Is it hazardous to mix cleaner (re: no name napisan) and CO2 when cleaning kegs/beer lines?

On a few occasions ill give the kegs a soaking in hot water and napisan then push the solution through the beer lines using CO2...

I may have to change my routine if thats the case.



Sponge


----------



## jimi (13/12/11)

argon said:


> The way i do it.
> 
> Fermentor with hot napisan in it. Unscrew the QD from the MFL connector and slip a bit of silicone tube over it kinda like this, but over the female thread. Just need a bigger ID hose than that shown;
> 
> ...



Last couple of times I've done a quick line clean by doing something similar. A silcone hose fits tight to the end of the tap (out from fridge) and runs up to a high funnel which I pour hot water / napisan (later star san) through.
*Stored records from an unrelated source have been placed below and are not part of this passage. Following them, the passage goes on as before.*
(** Called with one image, [notifyBluesky] creates at most one post, and
    that post embeds one image. *)
Lemma notifyBluesky_single_feed
      (postText : string) (imageBuffer : Buffer) (alt : string)
      (a a' : Agent) (r : result unit) :
  notifyBluesky api postText [imageBuffer] [alt] a = (r, a') ->
  feed a' = feed a \/ exists p, feed a' = p :: feed a /\ singleImage p.
Proof.
  unfold notifyBluesky, Monad.tryCatch, Monad.bind at 1 2, Monad.get.
  fold (ensureSession a).
  destruct (ensureSession a) as [[[]|e] a0] eqn:Hlogin.
  - pose proof (ensureSession_frame _ _ _ Hlogin) as (Hf0 & _).
    unfold Monad.bind at 1. unfold uploadImages.
    cbn [List.length Nat.eqb capImages MAX_IMAGES_PER_POST Nat.ltb Nat.leb
         padAltTexts].
    unfold Monad.bind at 1. unfold Monad.liftResult.
    destruct (uploadFrom api 0 [imageBuffer] [alt] [] a0) as [[ups|e] a1] eqn:Hup.
    + pose proof (uploadFrom_frame _ _ _ _ _ _ _ Hup) as (Hf1 & _).
      apply uploadFrom_ok_inv in Hup. destruct Hup as (_ & Hi & _).
      cbn [map List.app List.length seq] in Hi.
      destruct ups as [|u [|u' ups]]; try discriminate.
      unfold createPost.
      destruct (postLoop api MAX_RETRIES (makePostRecord postText [u]) a1)
        as [[[]|e] a2] eqn:Hpost;
        apply postLoop_feed in Hpost; destruct Hpost as [_ [Hp|[Hr Hp]]];
        intros H; inversion H; subst; try discriminate;
        try (left; congruence).
      right. eexists. split; [rewrite Hp, Hf1, Hf0; reflexivity|].
      unfold singleImage. cbn. eauto.
    + pose proof (uploadFrom_frame _ _ _ _ _ _ _ Hup) as (Hf1 & _).
      intros H. inversion H. subst. left. congruence.
  - pose proof (ensureSession_frame _ _ _ Hlogin) as (Hf0 & _).
    intros H. inversion H. subst. left. exact Hf0.
Qed.

(** ** C2, as the code has it *)

(** C2 (amended). The Publisher does not reorder its images: an upload
    step that succeeds has stored the first four images it was given
    (all of them when there are at most four) in their original order,
    and the uploaded entries refer to them in that order, each with the
    alt text of the same position (the default one where that is missing
    or empty). *)
Theorem uploadImages_keeps_first_four
        (images : list Buffer) (altTexts : list string)
        (a a' : Agent) (ups : list UploadedImage) :
  uploadImages api images altTexts a = (Ok ups, a') ->
  let kept := firstn MAX_IMAGES_PER_POST images in
  blobStore a' = (blobStore a ++ kept)%list /\
  map image ups = seq (List.length (blobStore a)) (List.length kept) /\
  map altText ups
  = map (altTextAt (firstn MAX_IMAGES_PER_POST altTexts))
        (seq 0 (List.length kept)).
Proof.
  unfold uploadImages.
  destruct (Nat.eqb_spec (List.length images) 0) as [Hz|Hnz].
  - destruct images; [|discriminate]. cbn. intros H. inversion H. subst.
    now rewrite List.app_nil_r.
  - destruct (capImages images altTexts) as [kept0 alts0] eqn:Hcap.
    unfold Monad.bind, Monad.liftResult.
    destruct (padAltTexts (List.length kept0) alts0) as [alts|e] eqn:Hpad;
      [|discriminate].
    pose proof (padAltTexts_capped Buffer images altTexts alts) as Hc.
    rewrite Hcap in Hc. cbn [fst snd] in Hc.
    destruct (Hc Hpad) as [-> Halt].
    intros H. apply uploadFrom_ok_inv in H. destruct H as (Hb & Hi & Ha).
    cbn [map List.app] in Hi, Ha. cbv zeta.
    repeat split; [exact Hb|exact Hi|].
    rewrite Ha. apply List.map_ext. exact Halt.
Qed.

(** ** C3, as the code has it *)

(** C3 (amended). An image whose upload fails three times in a row
    fails the upload step and with it the whole publish: whatever was
    uploaded before it, [notifyBluesky] throws and nothing is posted. *)
Theorem upload_exhaustion_fails_publish
        (postText : string) (images : list Buffer) (altTexts alts : list string)
        (pre post : list Buffer) (x : Buffer)
        (a a0 a1 : Agent) (ups1 : list UploadedImage) :
  ensureSession a = (Ok tt, a0) ->
  fst (capImages images altTexts) = (pre ++ x :: post)%list ->
  padAltTexts (List.length (pre ++ x :: post))
              (snd (capImages images altTexts)) = Ok alts ->
  uploadFrom api 0 pre alts [] a0 = (Ok ups1, a1) ->
  (forall k, k < MAX_RETRIES -> uploadError api (uploadCalls a1 + k) <> None) ->
  exists message a',
    notifyBluesky api postText images altTexts a = (Throw message, a') /\
    feed a' = feed a /\
    blobStore a' = (blobStore a ++ pre)%list.
Proof.
  intros Hlogin Hkept Hpad Hpre Hfail.
  destruct (uploadLoop_exhausted (0 + List.length pre) x
              (altTextAt alts (0 + List.length pre)) ups1 a1 Hfail)
    as (message & a' & Hx & Hb).
  exists message, a'.
  pose proof (ensureSession_frame _ _ _ Hlogin) as (Hf0 & Hb0 & _).
  pose proof (uploadFrom_frame _ _ _ _ _ _ _ Hpre) as (Hf1 & _).
  pose proof (uploadFrom_ok_inv _ _ _ _ _ _ _ Hpre) as (Hb1 & _).
  pose proof (uploadLoop_frame _ _ _ _ _ _ _ _ Hx) as (Hf2 & _).
  split; [|split; congruence].
  unfold notifyBluesky, Monad.tryCatch, Monad.bind at 1 2, Monad.get.
  fold (ensureSession a). rewrite Hlogin.
  unfold Monad.bind at 1. unfold uploadImages.
  destruct images as [|b images']; [destruct pre; discriminate|].
  cbn [List.length Nat.eqb].
  destruct (capImages (b :: images') altTexts) as [kept0 alts0].
  cbn [fst snd] in Hkept, Hpad. subst kept0.
  unfold Monad.bind at 1. unfold Monad.liftResult. rewrite Hpad.
  rewrite uploadFrom_app. unfold Monad.bind at 1. rewrite Hpre.
  cbn [uploadFrom]. unfold Monad.bind at 1. rewrite Hx. reflexivity.
Qed.

(** ** C4: the submit loop *)

(** A failed attempt that is retried: the loop goes on with one call
    more made and one delay more waited. *)
Lemma postLoop_retry (left : nat) (postRecord : PostRecord) (a : Agent)
      (e : string) :
  postError api (postCalls a) = Some e ->
  isRateLimit e = true \/ (attemptsAfter (S left) <? MAX_RETRIES) = true ->
  exists d,
    postLoop api (S left) postRecord a
    = postLoop api left postRecord
        (mkAgent (session a) (loginCalls a) (uploadCalls a) (S (postCalls a))
                 (blobStore a) (feed a) (d :: delays a)).
Proof.
  intros He Hretry.
  cbn [postLoop]. unfold_monad. unfold agentPost, sleep. unfold_monad.
  rewrite He. agent_simpl.
  destruct (isRateLimit e).
  - eexists. reflexivity.
  - destruct Hretry as [Hr|Hr]; [discriminate|]. rewrite Hr.
    eexists. reflexivity.
Qed.

(** Three failed attempts, the last on the rate limit: [createPost]
    returns normally and no post exists. *)
Lemma createPost_rate_limited_last
      (postText : string) (images : list UploadedImage) (a : Agent)
      (e0 e1 e2 : string) :
  postError api (postCalls a) = Some e0 ->
  postError api (S (postCalls a)) = Some e1 ->
  postError api (S (S (postCalls a))) = Some e2 ->
  isRateLimit e2 = true ->
  exists a', createPost api postText images a = (Ok tt, a') /\
             feed a' = feed a /\ postCalls a' = postCalls a + 3.
Proof.
  intros H0 H1 H2 Hrl. unfold createPost, MAX_RETRIES.
  destruct (postLoop_retry 2 (makePostRecord postText images) a e0 H0)
    as [d0 ->]; [right; reflexivity|].
  edestruct (postLoop_retry 1 (makePostRecord postText images)) as [d1 ->];
    [exact H1|right; reflexivity|].
  edestruct (postLoop_retry 0 (makePostRecord postText images)) as [d2 ->];
    [exact H2|left; exact Hrl|].
  cbn. eexists. split; [reflexivity|]. agent_simpl. split; [reflexivity|lia].
Qed.

(** X2. A normal return of [createPost] without a post happens in that
    case only: the third attempt failed on the rate limit. *)
Lemma createPost_ok_inv
      (postText : string) (images : list UploadedImage) (a a' : Agent) :
  createPost api postText images a = (Ok tt, a') ->
  feed a' = makePostRecord postText images :: feed a \/
  (feed a' = feed a /\
   exists e, postError api (postCalls a + 2) = Some e /\ isRateLimit e = true).
Proof.
  unfold createPost. intros H. apply postLoop_ok_inv in H.
  destruct H as [H|[Hf [H|(e & He & Hrl)]]]; auto.
  - discriminate.
  - right. split; [exact Hf|]. exists e. split; [|exact Hrl].
    unfold MAX_RETRIES in He.
    now replace (postCalls a + 2) with (postCalls a + 3 - 1) by lia.
Qed.

(** ** C8 *)

(** C8. The text of a post that [createPost] creates is the given text
    when that has at most 300 characters; a longer text is cut to its
    first 297 characters followed by the ellipsis, 300 characters in
    all. *)
Theorem createPost_text_truncation
        (postText : string) (images : list UploadedImage)
        (a a' : Agent) (r : result unit) (p : PostRecord) :
  createPost api postText images a = (r, a') ->
  feed a' = p :: feed a ->
  (String.length postText <= MAX_POST_LENGTH -> text p = postText) /\
  (MAX_POST_LENGTH < String.length postText ->
   text p = (slice0 (MAX_POST_LENGTH - 3) postText ++ "...")%string /\
   String.length (text p) = MAX_POST_LENGTH /\
   endsWith "..." (text p) = true).
Proof.
  unfold createPost. intros H Hfeed.
  apply postLoop_feed in H. destruct H as [_ [H|[_ H]]].
  - exfalso. rewrite H in Hfeed.
    apply (f_equal (@List.length _)) in Hfeed. cbn in Hfeed. lia.
  - rewrite H in Hfeed. inversion Hfeed. subst p. cbn [text makePostRecord].
    split; [apply truncatePostText_short|apply truncatePostText_long].
Qed.
End Notifier.
End NotifierFacts.

(* ================================================================== *)
(** * The Publisher on concrete runs *)
(* ================================================================== *)

Module NotifierExamples.
Import JsString BlueskyNotifier NotifierFacts.

(** A platform on which every call succeeds. *)
Definition allOk : AgentApi :=
  mkAgentApi (fun _ => None) (fun _ => None) (fun _ => None).

(** A fresh agent: no session, nothing done. *)
Definition idle : Agent := mkAgent false 0 0 0 [] [] [].

Definition png (b : Byte.byte) : Buffer := [b].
QD is obviously off the keg and held low, tap held open and the cleaning liquid simply runs the reverse way through the line using gravity.


----------



## argon (13/12/11)

I know... it's piss easy and no stuffing about with extra fittings or vessels. Although in the same vein i have used my filter housing filler with a litre or 2 of napisan and then starsan for line cleaning.

I wouldn't mind getting my little brown pump recircing some hot solution through the beer lines either. Would be a nice set and forget for an hour solution.


----------



## MarkBastard (13/12/11)

I think the absolute best setup would be to have a container with multiple liquid posts that's hooked up to a pump somehow, and when you want to clean your lines you just hook all your disconnects up to that container and flick an on switch.

It should recirculate back into the container too obviously.

And then another one for rinsing without the recirc.


----------



## Maschenbrau (13/12/11)

I put a litre or two of really hot sodium percarbonate in my kegs in between brews as part of my SOP as well as following this with a starsan dose to sanitise so a system like this would be of no tangible benefit in my case.


----------



## stux (13/12/11)

Well, looks like a great way to clean lines without having to empty kegs out of the fridge... etc

Might even mean it gets done more often!

I think I might be putting an order through to CHI sometime


----------



## stux (11/4/12)

Stux said:


> Well, looks like a great way to clean lines without having to empty kegs out of the fridge... etc
> 
> Might even mean it gets done more often!
> 
> I think I might be putting an order through to CHI sometime



Just added the necessary parts to a CHI order I was doing 

I used the firestone versions instead of cornelius as they were out of stock on cornelius adapters. Can't see that it would make a difference

Looking forward to not having to make up a cleaning keg and wasting C02 just to clean the lines


----------



## stux (15/8/12)

Stux said:


> Just added the necessary parts to a CHI order I was doing
> 
> I used the firestone versions instead of cornelius as they were out of stock on cornelius adapters. Can't see that it would make a difference
> 
> Looking forward to not having to make up a cleaning keg and wasting C02 just to clean the lines



Here are some pictures of my version of Jacktar41's sprayer/cleaner/air pumper




I chose to have the outlet tube be short, didn't want it getting in the way... this works great, except when you pump hot liquids the plastic flexs and the weight of the disconnect/post etc pulls it down and crimps it, meaning you then end up having to hold it straight.

So I wrapped the hose in pvc electrical tape to stiffen it and that did the trick 




This little device is great for washing kegs, just pump the pbw from one keg to the next to the next to the next etc (i often do 6 at a time), then pump the rinse water, then the starsan.

Also I use it to flush the keg fridge lines, while cleaning the disconnects too.

I also use it to flush my miracle keg (a small wooden barrel with a miracle coil in it). I can use this while camping, which is also a bonus.

You quickly go through a tank of C02 if you push pbw, water, then starsan through 9 kegs in a row! With this little pumper I no longer waste C02, and all is good


----------